Hey I have added a basic nlp example using engtagger. Do you have a reference to adapt it for any general text?


Add more non-NLP examples

I will keep on adding more examples, Non/NLP, as I go along and get to know more.

Probably the best will be start with something not overly ambitious...

That's fine. Since you have expressed your goal, its cool to have a distinct pace of convergence.

if you have some idea of a nice example to demo the Rley capabilities that will be cool.

I came across this, but its in prolog - https://github.com/cbaziotis/prolog-cfg-parser Trying to figure out...

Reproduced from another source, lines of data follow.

(* ===== verification/Prelude.v ===== *)
(** * Verification of rados-rs: a native Rust client for Ceph RADOS

    The client reaches a Ceph cluster in layers.  A bounded codec
    ([src/src/wire]) carries every format.  The messenger ([src/src/msgr])
    exchanges banners, frames (with checksums or encrypted), control messages
    and messages; a session state machine numbers, sends, replays and answers
    them, and a supervisor with reader and writer tasks runs it on a
    connection.  Connections are authenticated with CephX ([src/src/cephx]).
    The monitor client ([src/src/mon]) finds the monitors from its
    configuration, keeps a session to one of them, subscribes to the cluster
    maps ([src/src/maps]) and issues the requests of its callers.  The OSD map
    and the CRUSH map inside it ([src/src/crush]) decide on which OSDs an
    object lives; the OSD client ([src/src/osd]) sends the operations there and
    retries them as far as their outcome is known.  The manager client
    ([src/src/mgr]) sends commands to the active manager.

    ** How the code is modelled

    A function of the source is a Rocq function of the same name; a method
    carries the name of its type where that is needed.  Integers are [Z] with
    their width written out; bytes are [Strings.Byte.byte]; a [HashMap] is a
    [gmap], a [BTreeMap] that is walked the list of its entries in key order
    (BTree).  A fallible function returns [result]; a method on [&mut self]
    that can return early is in the monad [St], so that what it changed before
    an error stays changed; a decoder is in [DM].  The session machine and the
    monitor owner return, besides their state, the effects they produce.  A
    Rust panic (an index, an [expect], an overflow) is a value of its own, and
    theorems show that it is not reached.

    An asynchronous function is a program (Interaction): a tree of the calls
    at which it suspends or touches shared state, with a continuation for
    every answer.  A theorem about [always] holds for every environment, that
    is for every interleaving with other tasks, every order of events, every
    cancellation and everything a peer may send.

    Code outside the repository is a class with the law the client relies on,
    and an instance that meets it: [Base64Engine] (CrushLn), [Crc32cCrate]
    (Frame), [AesGcmCrate] (Secure), [CephxCrates] (CephxCrypto),
    [Sha256Crate] (CephxConnector) and [HashOrder] (Incremental), the order in
    which Rust walks a hash map, about which only that it is a permutation is
    known.  The DNS library is a signature of calls (Seeds).

    ** The files

    - Prelude: results, the state monad, machine integers, little-endian
      bytes, and the tactics and lemmas the other files share.
    - Codec: [wire/codec.rs].  What an [Encoder] writes a [Decoder] reads, and
      a successful read determines its bytes ([WireFormat]).
    - CrushHash, CrushLn: [crush/hash.rs], [crush/ln.rs].
    - CrushMap: [crush/map.rs].  A decoded map is well formed and its bucket
      graph acyclic and of bounded depth.
    - CrushPlace: [crush/place.rs].  Placement ends without panic, on devices
      that are distinct, below the root and not weighted out, one per failure
      domain for chooseleaf rules; straw2 elects by draw and moves little.
    - Frame, Message, Address, Control, Secure, Banner: [wire/crc.rs],
      [msgr/frame.rs], [msgr/message.rs], [protocol/address.rs] with
      [protocol/features.rs], [msgr/control.rs], [msgr/secure.rs],
      [msgr/banner.rs].  Round trips, what a reader accepts, nonces that never
      repeat, agreement of both ends.
    - SessionState, Session: the data and [Machine] of [msgr/session.rs].
      SessionInv, SessionProps, SessionReplay: its invariant over all runs,
      the account of every request, dispatch order, delivery at most once,
      replay after a reconnect, and that a session gives up.
    - BTree, MapBase, Text, IpText: sorted association lists, the limits and
      identities of [maps/mod.rs], and the text functions of the standard
      library the client uses (numbers, UTF-8, lines, IP and socket addresses,
      which are read back as they are printed).
    - MonMap, Pool, OsdMap: the map decoders of [maps/monmap.rs],
      [maps/mgrmap.rs], [maps/pool.rs] and [maps/osdmap.rs].  MapStore:
      [maps/store.rs], which is the head of the log of what was published.
    - Incremental: [maps/incremental.rs].  IncrementalProps: applying an
      incremental keeps maps well formed and does not panic.
      IncrementalOrder: the result does not depend on the order of hash maps
      when the index of names is right and renames take distinct, nonempty
      names that no other pool has.
    - MapPlacement, MapPlacementProps: [maps/placement.rs], from the name of
      an object to its up and acting OSDs, on top of CrushPlace, OsdMap and
      the invariant of IncrementalProps.  OsdMapTyped: every map the client
      comes by has sizes and numbers that fit their types, so that placing an
      object in it does not panic.
    - Interaction: programs and what holds of all their runs.
    - Transport, Supervisor: [msgr/transport.rs], [msgr/budget.rs] and
      [msgr/supervisor.rs].  A reader delivers the frames the writer at the
      other end was given; SupervisorProps: every request put into a command
      channel is answered once, and the rounds of the owner end.
    - CephxCrypto, CephxCore, CephxKeys: [cephx/crypto.rs], [cephx/core.rs]
      and [cephx/mod.rs].  CephxProps: what is encrypted is decrypted, which
      replies are accepted, and that client and server agree.
      CephxConnector: [cephx/connector.rs].  CephxHandshake: a handshake that
      succeeds has authenticated the peer and both transcripts.
    - Config, ConfigProps: [config.rs].  Every configuration within reach is
      in order; durations and keyrings are read as they are printed.
    - Backoff: [osd/backoff.rs] and the cursors and pages of
      [osd/enumeration.rs].  The order of objects is total, ranges split
      without overlap, and backoffs and cursors survive the wire.
    - OsdMessages, OsdMetadata, OsdWatch, OsdCommand: [osd/messages.rs],
      [osd/metadata.rs] with [osd/special.rs], [osd/watch.rs] with
      [osd/lock.rs], [osd/command.rs] with [osd/inconsistent.rs].  OpBuilder:
      [operation.rs].
    - OsdClient, OsdSession, OsdExecute: [osd/client.rs]: the accounting of
      mutations and the table of sessions, a session with its backoffs and
      submissions, and the execution of operations.  OsdExecuteProps: for
      which target every request is sent and to whom, what a success stands on,
      from the caller's target and the map to the reply on the wire, and when
      an operation may be sent again.  Its client runs also over the sessions
      of OsdSession ([with_sessions], [played]), where lemmas show the ways in
      which an unknown outcome is lost.
    - MonMessages: [mon/messages.rs].  MonClient: the owner task of
      [mon/client.rs], with MonMessages, the map decoders and Incremental.
      MonClientProps, MonClientTheorems: its invariant over all runs (maps
      never go back, one cluster, no panic, callers are shown the owner's
      state), the account of its callers' requests, answers only from matching
      replies, and that its OSD map is reached from the newest full map, or the
      map it had, by consecutive incrementals.
    - Seeds, SeedsProps: [mon/seeds.rs].  The endpoints resolved are distinct,
      bounded and carry the entity address of what is dialled.
    - Manager, ManagerProps: [mgr/messages.rs] and [mgr/client.rs].  A command
      is sent under one number and not again after an unknown outcome, and no
      session is left behind.
    - Opening: the session factories of the three clients.  No session works
      on a connection that has not passed its handshake.

    ** Fuel

    Loops that are not structural take fuel, and theorems show it is enough.
    [visit_bucket] has the 64 levels its depth check allows
    ([validate_graph_correct]).  The choosers of CrushPlace have 65 steps per
    try, one more than the depth of a well-formed map, and [place_outcome]
    shows that running out does not happen.  [transaction_loop] has one step
    more than there are transactions in use ([transaction_first_free]).  Runs
    of the session and of the monitor owner are lists of inputs of any length.
    The rounds of the supervisor's owner end ([owner_rounds_end]).  Loops that
    wait, for a reply, a deadline or a random number in range, may run as long
    as the environment lets them: they stop as [StillRunning] when the fuel
    ends, and their theorems hold for every amount of it.

    ** Not modelled

    Sockets, timers, channels and the spawning and joining of tasks, which are
    the environment of the programs.  The polling loops of the monitor
    client's callers.  The public interface ([client.rs] and the types it
    shows), which passes its arguments on to the parts above.  Tests and
    integration drivers. *)

From Stdlib Require Import ZArith Lia Strings.Byte.
From stdpp Require Import base option list gmap sorting numbers.
(** The pinned vectors of the source's test. *)
Example crush_ln_vectors :
  map (crush_ln (base64 := reference_engine)) [0; 1; 2; 255; 256; 32767; 65534; 65535]
  = map Some [0; 0x100000000000; 0x195c01a39fbd; 0x800000000000; 0x80171e3b6d7a;
              0xf00000000000; 0xfffffd61ad10; 0xfffff0000000].
Proof. vm_compute. done. Qed.

(** ** The decoded tables *)

Definition lh_table : list byte := default [] (base64_decode CRUSH_LN_LH_BASE64).
Definition ll_table : list byte := default [] (base64_decode CRUSH_LN_LL_BASE64).

Definition row (table : list byte) (i : nat) : Z := be_value (take 8 (drop (i * 8) table)).

Lemma lh_table_encoded : CRUSH_LN_LH_BASE64 = base64_encode lh_table.
Proof. vm_compute. done. Qed.
Lemma ll_table_encoded : CRUSH_LN_LL_BASE64 = base64_encode ll_table.
Proof. vm_compute. done. Qed.

Lemma lh_table_length : zlen lh_table = 1032.
Proof. vm_compute. done. Qed.
Lemma ll_table_length : zlen ll_table = 2048.
Proof. vm_compute. done. Qed.

Lemma crush_ln_tables `{Base64Engine} :
  crush_ln_lh = Some lh_table /\ crush_ln_ll = Some ll_table.
Proof.
  unfold crush_ln_lh, crush_ln_ll. rewrite lh_table_encoded, ll_table_encoded.
  by rewrite !STANDARD_decode_encode.
Qed.

Lemma table_u64_row table i :
  0 <= i -> (i + 1) * 8 <= zlen table -> table_u64 table i = Some (row table (Z.to_nat i)).
Proof.
  intros Hi Hl. unfold table_u64, row.
  destruct (Z.ltb_spec (zlen table) (i * 8 + 8)); [lia|].
  by rewrite Z2Nat.inj_mul by lia.
Qed.

(** The fraction the reciprocal of a coarse step gives. *)
Definition ln_fraction (x : Z) : Z :=
  Z.land (Z.shiftr (x * div_ceil (Z.shiftl 1 55) (Z.shiftr x 8)) 48) 0xff.

(** The second table is increasing. *)
Lemma ll_rows_sorted i j : (i <= j < 256)%nat -> row ll_table i <= row ll_table j.
Proof.
  assert (forallb (fun k => row ll_table k <=? row ll_table (S k)) (seq 0 255) = true) as H
    by (vm_compute; done).
  rewrite forallb_forall in H. intros [Hij Hj]. induction Hij as [|j Hij IH]; [lia|].
  transitivity (row ll_table j); [apply IH; lia|].
  apply Z.leb_le, H, in_seq. lia.
Qed.

Lemma row_nonneg table i : 0 <= row table i.
Proof. unfold row, be_value. apply le_value_range. Qed.

(** For every coarse step, the row of the first table plus the row of the
    second at the greatest fraction of that step stays below [2 ^ 48]. *)
Lemma ln_rows_bounded c :
  (128 <= c < 256)%nat ->
  row lh_table (c - 128) + row ll_table (Z.to_nat (ln_fraction (Z.of_nat c * 256 + 255))) < 2 ^ 48.
Proof.
  assert (forallb (fun c => row lh_table (c - 128)
    + row ll_table (Z.to_nat (ln_fraction (Z.of_nat c * 256 + 255))) <? 2 ^ 48) (seq 128 128) = true)
    as H by (vm_compute; done).
  rewrite forallb_forall in H. intros Hc. apply Z.ltb_lt, H, in_seq. lia.
Qed.

Lemma land_ff n : Z.land n 0xff = n mod 256.
Proof. change 0xff with (Z.ones 8). by rewrite Z.land_ones. Qed.

(** The scaled quotient of a normalised input, before its low byte is taken. *)
Lemma ln_quotient_range x :
  32768 <= x < 65536 ->
  let coarse := x / 256 in
  32768 <= x * div_ceil (2 ^ 55) coarse / 2 ^ 48 < 33024
  /\ x * div_ceil (2 ^ 55) coarse < 2 ^ 64.
Proof.
  intros Hx coarse. assert (128 <= coarse < 256) as Hc.
  { unfold coarse. Z.to_euclidean_division_equations. lia. }
  assert (coarse * 256 <= x < coarse * 256 + 256) as Hxc.
  { unfold coarse. Z.to_euclidean_division_equations. lia. }
  clearbody coarse. unfold div_ceil.
  set (r := (2 ^ 55 + coarse - 1) / coarse).
  assert (2 ^ 55 <= r * coarse < 2 ^ 55 + coarse) as Hr.
  { unfold r. Z.to_euclidean_division_equations. nia. }
  clearbody r. assert (x * r < 33024 * 2 ^ 48) by nia.
  assert (32768 * 2 ^ 48 <= x * r) by nia.
  split; [|lia]. split.
  - apply Z.div_le_lower_bound; lia.
  - apply Z.div_lt_upper_bound; lia.
Qed.

Lemma ln_fraction_eq x :
  32768 <= x < 65536 ->
  ln_fraction x = x * div_ceil (2 ^ 55) (x / 256) / 2 ^ 48 - 32768
  /\ 0 <= ln_fraction x < 256.
Proof.
  intros Hx. pose proof (ln_quotient_range x Hx) as [Hq _]. cbv zeta in Hq.
  unfold ln_fraction. rewrite land_ff, !Z.shiftr_div_pow2 by lia.
  change (2 ^ 8) with 256. change (Z.shiftl 1 55) with (2 ^ 55).
  set (q := x * div_ceil (2 ^ 55) (x / 256) / 2 ^ 48) in *. clearbody q.
  replace q with (q - 32768 + 128 * 256) by lia. rewrite Z.mod_add by lia.
  rewrite Z.mod_small; lia.
Qed.

Lemma ln_fraction_mono x :
  32768 <= x < 65536 -> ln_fraction x <= ln_fraction (x / 256 * 256 + 255).
Proof.
  intros Hx. assert (x <= x / 256 * 256 + 255 < 65536) as Hm.
  { Z.to_euclidean_division_equations. lia. }
  destruct (ln_fraction_eq x Hx) as [-> _].
  destruct (ln_fraction_eq (x / 256 * 256 + 255) ltac:(lia)) as [-> _].
  assert ((x / 256 * 256 + 255) / 256 = x / 256) as ->.
  { rewrite Z.div_add_l by lia. change (255 / 256) with 0. lia. }
  apply Z.sub_le_mono_r, Z.div_le_mono; [lia|]. apply Z.mul_le_mono_nonneg_r; [|lia].
  unfold div_ceil. apply Z.div_pos; Z.to_euclidean_division_equations; lia.
Qed.

Lemma ln_normalize_spec x :
  1 <= x <= 65536 ->
  exists y e, ln_normalize x = Some (y, e) /\ 32768 <= y <= 65536 /\ 0 <= e <= 15.
Proof.
  intros Hx. unfold ln_normalize. destruct (Z.eq_dec x 65536) as [->|N].
  { exists 65536, 15. split; [done|lia]. }
  assert (Z.land x 0x1ffff = x) as ->.
  { change 0x1ffff with (Z.ones 17). rewrite Z.land_ones by lia. apply Z.mod_small. lia. }
  destruct (Z.eqb_spec (Z.land x 0x18000) 0) as [E|E].
  - assert (x < 32768) as Hlt.
    { destruct (Z.lt_ge_cases x 32768); [done|]. exfalso.
      assert (Z.testbit (Z.land x 0x18000) 15 = true) as T.
      { rewrite Z.land_spec. apply andb_true_intro. split; [|done].
        apply Z.testbit_true; [lia|].
        assert (x / 2 ^ 15 = 1) as -> by (Z.to_euclidean_division_equations; lia). done. }
      by rewrite E, Z.bits_0 in T. }
    unfold leading_zeros_u32. destruct (Z.eqb_spec x 0); [lia|].
    pose proof (Z.log2_spec x ltac:(lia)) as [L1 L2]. pose proof (Z.log2_nonneg x).
    assert (Z.log2 x < 15) by (apply Z.log2_lt_pow2; lia).
    replace (31 - Z.log2 x - 16) with (15 - Z.log2 x) by lia.
    destruct (Z.ltb_spec 15 (15 - Z.log2 x)); [lia|].
    assert (32768 <= x * 2 ^ (15 - Z.log2 x) < 65536) as Hr.
    { rewrite Z.pow_succ_r in L2 by lia.
      assert (2 ^ Z.log2 x * 2 ^ (15 - Z.log2 x) = 32768) as P.
      { rewrite <- Z.pow_add_r by lia. by replace (Z.log2 x + (15 - Z.log2 x)) with 15 by lia. }
      pose proof (Z.pow_pos_nonneg 2 (15 - Z.log2 x)). nia. }
    eexists _, _. split; [done|]. rewrite Z.shiftl_mul_pow2 by lia.
    rewrite wrap_id; [lia|]. unfold in_u. lia.
  - exists x, 15. split; [done|]. split; [|lia]. split; [|lia].
    destruct (Z.le_gt_cases 32768 x); [done|]. exfalso. apply E.
    apply Z.bits_inj'. intros n Hn. rewrite Z.land_spec, Z.bits_0.
    destruct (Z.lt_ge_cases n 15).
    + assert (Z.testbit 0x18000 n = false) as ->; [|by rewrite andb_false_r].
      change 0x18000 with (3 * 2 ^ 15). by apply Z.mul_pow2_bits_low.
    + rewrite (Z.bits_above_log2 x n); [done|lia|]. apply Z.log2_lt_pow2; [lia|].
      assert (2 ^ 15 <= 2 ^ n) by (apply Z.pow_le_mono_r; lia). lia.
Qed.
(* ===== verification/CrushPlace.v ===== *)
(** * CRUSH placement

    Models [src/src/crush/place.rs]: the certified placement profile, the rule
    interpreter, the first-n and independent choosers with their retries, the
    permutation fallback and straw2 selection. *)

From S2P Require Import Prelude CrushHash CrushLn CrushMap.
From Stdlib Require Import ZArith Lia Strings.Byte.
From stdpp Require Import base option gmap sorting numbers list.

Open Scope Z_scope.

(** ** Outcomes *)

(** [F_PlacementError] is the [Err] of the source.  [F_Panic] is a failed
    index, [expect] or an arithmetic overflow.  [F_Fuel] marks a loop of the
    source that did not finish within the steps the model allows it. *)
Inductive Fault : Type :=
| F_PlacementError
| F_Panic
| F_Fuel.

Definition ITEM_NONE : Z := i32_max.
Definition MAX_CERTIFIED_REPLICAS : Z := 64.
Definition i64_min : Z := - 2 ^ 63.

(** [slice[i]], [slice[i] = v] and [slice[a..b]]. *)
Definition index {A} (l : list A) (i : Z) : result Fault A := ok_or (zget l i) F_Panic.

Definition set_at {A} (l : list A) (i : Z) (v : A) : result Fault (list A) :=
  if (0 <=? i) && (i <? zlen l) then Ok (<[Z.to_nat i := v]> l) else Err F_Panic.

Definition slice {A} (l : list A) (a b : Z) : result Fault (list A) :=
  if (0 <=? a) && (a <=? b) && (b <=? zlen l)
  then Ok (take (Z.to_nat (b - a)) (drop (Z.to_nat a) l)) else Err F_Panic.

(** [u32::try_from(v).expect(..)] and [usize] subtraction of one. *)
Definition expect_u32 (z : Z) : result Fault Z := ok_or (try_u 32 z) F_Panic.
Definition decrement (z : Z) : result Fault Z := if z <=? 0 then Err F_Panic else Ok (z - 1).

(** ** Placement state *)

Record Permutation : Type := mkPermutation {
  perm_seed : Z;
  perm_count : Z;
  perm_items : list Z
}.

Definition Permutations : Type := gmap Z Permutation.

(** ** Straw2 *)

Section Straw2.
  Context {base64 : Base64Engine}.

(** The draw of the item at [index]. *)
Definition straw2_draw (bucket : Bucket) (seed replica i weight : Z) : result Fault Z :=
  if weight =? 0 then Ok i64_min
  else
    item ← index (items bucket) i;
    r ← expect_u32 replica;
    let random := Z.land (hash32_triple seed (wrap 32 item) r) 0xffff in
    value ← ok_or (crush_ln random) F_Panic;
    let logarithm := swrap 64 value - 2 ^ 48 in
    Ok (Z.quot logarithm weight).

Fixpoint straw2_scan (bucket : Bucket) (seed replica i : Z) (ws : list Z) (high high_draw : Z)
    : result Fault Z :=
  match ws with
  | [] => Ok high
  | weight :: ws =>
      draw ← straw2_draw bucket seed replica i weight;
      if (i =? 0) || (high_draw <? draw)
      then straw2_scan bucket seed replica (i + 1) ws i draw
      else straw2_scan bucket seed replica (i + 1) ws high high_draw
  end.

Definition straw2_choose (bucket : Bucket) (seed replica : Z) : result Fault Z :=
  high ← straw2_scan bucket seed replica 0 (item_weights bucket) 0 i64_min;
  index (items bucket) high.

End Straw2.

(** ** The permutation fallback *)

(** [while state.count <= position]: one step of the incremental shuffle per
    unit of [n]. *)
Fixpoint permutation_extend (n : nat) (bucket : Bucket) (seed : Z) (len count : Z) (its : list Z)
    : result Fault (Z * list Z) :=
  match n with
  | O => Ok (count, its)
  | S n =>
      its ← (if count <? len - 1 then
               let offset := hash32_triple seed (wrap 32 (bucket_id bucket)) count mod (len - count) in
               if offset =? 0 then Ok its
               else
                 a ← index its count;
                 b ← index its (count + offset);
                 its ← set_at its count b;
                 set_at its (count + offset) a
             else Ok its);
      permutation_extend n bucket seed len (count + 1) its
  end.
(** ** Properties *)

(** Control messages survive the wire: a well-formed message within the
    limits (an [AuthPayload], the raw form of the authentication messages,
    aside) is encoded, under its tag and within the limits, and the decoder
    gives the message back with its addresses in the current encoding. *)
Theorem control_roundtrip limits c :
  control_ok limits c -> zlen (control_image c) <= max_segment_bytes limits ->
  40 <= max_segment_bytes limits ->
  exists f, Control_encode c limits = Ok f /\ Control_decode f limits = Ok (control_seen c).
Proof.
  intros Hc Hl Hmax.
  assert (exists tag, Control_tag c = Ok tag) as [tag Ht]
    by (destruct c; try (by eexists); by destruct Hc).
  pose proof (new_fits _ _ Hl) as Hf. pose proof (fits_app _ _ _ Hf) as [Fh Ff].
  exists (mkFrame tag [mkSegment DEFAULT_ALIGNMENT (control_image c)]). split.
  - unfold Control_encode. rewrite Ht, bind_Ok, encode_body_fields, bind_Ok by done.
    rewrite put_fields_image by (done || apply Hc). by rewrite written_app.
  - pose proof (new_unread (control_image c ++ []) (max_segment_bytes limits)) as Hu.
    rewrite app_nil_r in Hu at 1.
    pose proof (decode_payload_reads _ _ _ _ Hc Hmax Ht (Decoder_new _ _) [] eq_refl Hu) as Hd.
    apply unread_app, unread_remaining in Hu. apply Control_decode_segment with (1 := Hl) (2 := Hd);
      [done|done|]. destruct c; try (by destruct Hc); by apply Ok_inj in Ht as <-.
Qed.

Lemma control_roundtrip_witness :
  let c := C_ClientIdent (mkClientIdent [address_check [x7f; x00; x00; x01] 6789]
             (address_check [x0a; x00; x00; x01] 3300) (-1) 2 MONITOR_CLIENT MESSAGE_ADDRESS_V2
             CONNECTION_FLAG_LOSSY 7) in
  exists f, Control_encode c (mkLimits 4096 8192 4 64) = Ok f
    /\ Control_decode f (mkLimits 4096 8192 4 64) = Ok (control_seen c).
Proof.
  intros c. apply (control_roundtrip (mkLimits 4096 8192 4 64) c).
  - repeat constructor; vm_compute; discriminate.
  - vm_compute. discriminate.
  - vm_compute. discriminate.
Defined.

famished-tiger commented 6 years ago

Hi Arjun,

Really nice that you catch the ball... If your question is about getting a more realistic context-free grammar for English, then these aren't easy to find. I located one here: large-grammar. The name speaks for itself! Bear in mind that natural languages aren't fully context-free. In other words, a CFG-based parser like Rley won't be strong enough to cope with all the subtleties of the written language. But the above grammar may give you the ability to support a subset of English that might still be useful for your purposes. In full honesty, I you really want to support a realistic subset of English (or another written language), then most likely you to need to augment the parser with features and unification (e.g. singular/plural agreement...). My proposal is that I add another NLP example - still very basic - that uses the L1 grammar from Jurafski. To keep it simple, the language will have a very limited vocabulary (so no engtagger) yet.

arjunmenon commented 6 years ago

In other words, a CFG-based parser like Rley won't be strong enough to cope with all the subtleties of the written language.

And that is why I poked you to give a thought on newer techniques :point_up:. No need to be like spacy or syntaxnet, just something for ruby to say, I got that. Seriously, ruby is lacking. I have shallow-chunker with wapiti. and trying to train NER as well. also trying to port certain python libraries to a basic stuff for ruby. But nlp requires a good dependency parser. And your project is interesting. So...

famished-tiger commented 6 years ago

Thanks Arjun for your comments. You're right about nlp support in Ruby: the Python and Javascript community are quite ahead in this domain. That's why I think the RubyNLP curated list by @arbox is a first step in the right direction. The reason I started with Rley was that I wanted to go beyond Cucumber testing. Don't take me wrong, working with Cucumber is fascinating. The fact that one can specify scenarios in a English-like language is a very strong point. But if one works on a large scale (which I did a few years ago) then the framework shows its limitations. Therefore, I dreamed of a tool that was able to read specifications in an (almost) natural language. There came the idea of working with a controlled natural language (CNL). One impressive CNL example is (Attempto Controlled English)[https://en.wikipedia.org/wiki/Attempto_Controlled_English]. So CNL capability is my personal aim. With time I realize that Rley packs strong features that form a good basis for NLP (complete context-free grammar support, shared packed parse forests,..) . Now, I still considerRley as just a building block in the NLP game and it is not my intent to begin with a complete toolchain. My current priorities for Rley are:

By the way, I looked rather briefly to the code of the dependency parser. My first impression was it many stuff are hardcoded. Not sure that it is flexible enough to cope with the language malleability.

nearley

famished-tiger commented 6 years ago

Hello Arjun,

The speed issues with irb you reported initially should be lifted since Rley 0.5.11. This was caused by the Ruby's default inspect methods: they went amonk when encountering the "loopy" data structure used in Rley. Could you confirm me that this issue can be closed. Thanks.